[Information shown]

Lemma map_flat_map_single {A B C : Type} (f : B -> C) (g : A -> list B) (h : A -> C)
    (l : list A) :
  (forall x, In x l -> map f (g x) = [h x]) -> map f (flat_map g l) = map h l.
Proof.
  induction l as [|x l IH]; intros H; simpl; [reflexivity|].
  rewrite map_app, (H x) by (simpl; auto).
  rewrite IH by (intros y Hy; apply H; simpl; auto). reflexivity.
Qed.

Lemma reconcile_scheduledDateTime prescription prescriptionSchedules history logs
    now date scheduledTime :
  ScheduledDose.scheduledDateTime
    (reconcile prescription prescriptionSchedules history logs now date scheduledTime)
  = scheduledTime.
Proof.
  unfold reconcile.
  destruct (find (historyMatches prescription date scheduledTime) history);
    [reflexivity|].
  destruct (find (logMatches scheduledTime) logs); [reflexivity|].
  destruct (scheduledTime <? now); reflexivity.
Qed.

[/Information shown]

● **Task requirements**: Final part of the records: return the line that contains "(forall x, In" and every line after it, exactly, with no other lines added.

● **Response**:
  (forall x, In x l -> map f (g x) = [h x]) -> map f (flat_map g l) = map h l.
Proof.
  induction l as [|x l IH]; intros H; simpl; [reflexivity|].
  rewrite map_app, (H x) by (simpl; auto).
  rewrite IH by (intros y Hy; apply H; simpl; auto). reflexivity.
Qed.

Lemma reconcile_scheduledDateTime prescription prescriptionSchedules history logs
    now date scheduledTime :
  ScheduledDose.scheduledDateTime
    (reconcile prescription prescriptionSchedules history logs now date scheduledTime)
  = scheduledTime.
Proof.
  unfold reconcile.
  destruct (find (historyMatches prescription date scheduledTime) history);
    [reflexivity|].
  destruct (find (logMatches scheduledTime) logs); [reflexivity|].
  destruct (scheduledTime <? now); reflexivity.
Qed.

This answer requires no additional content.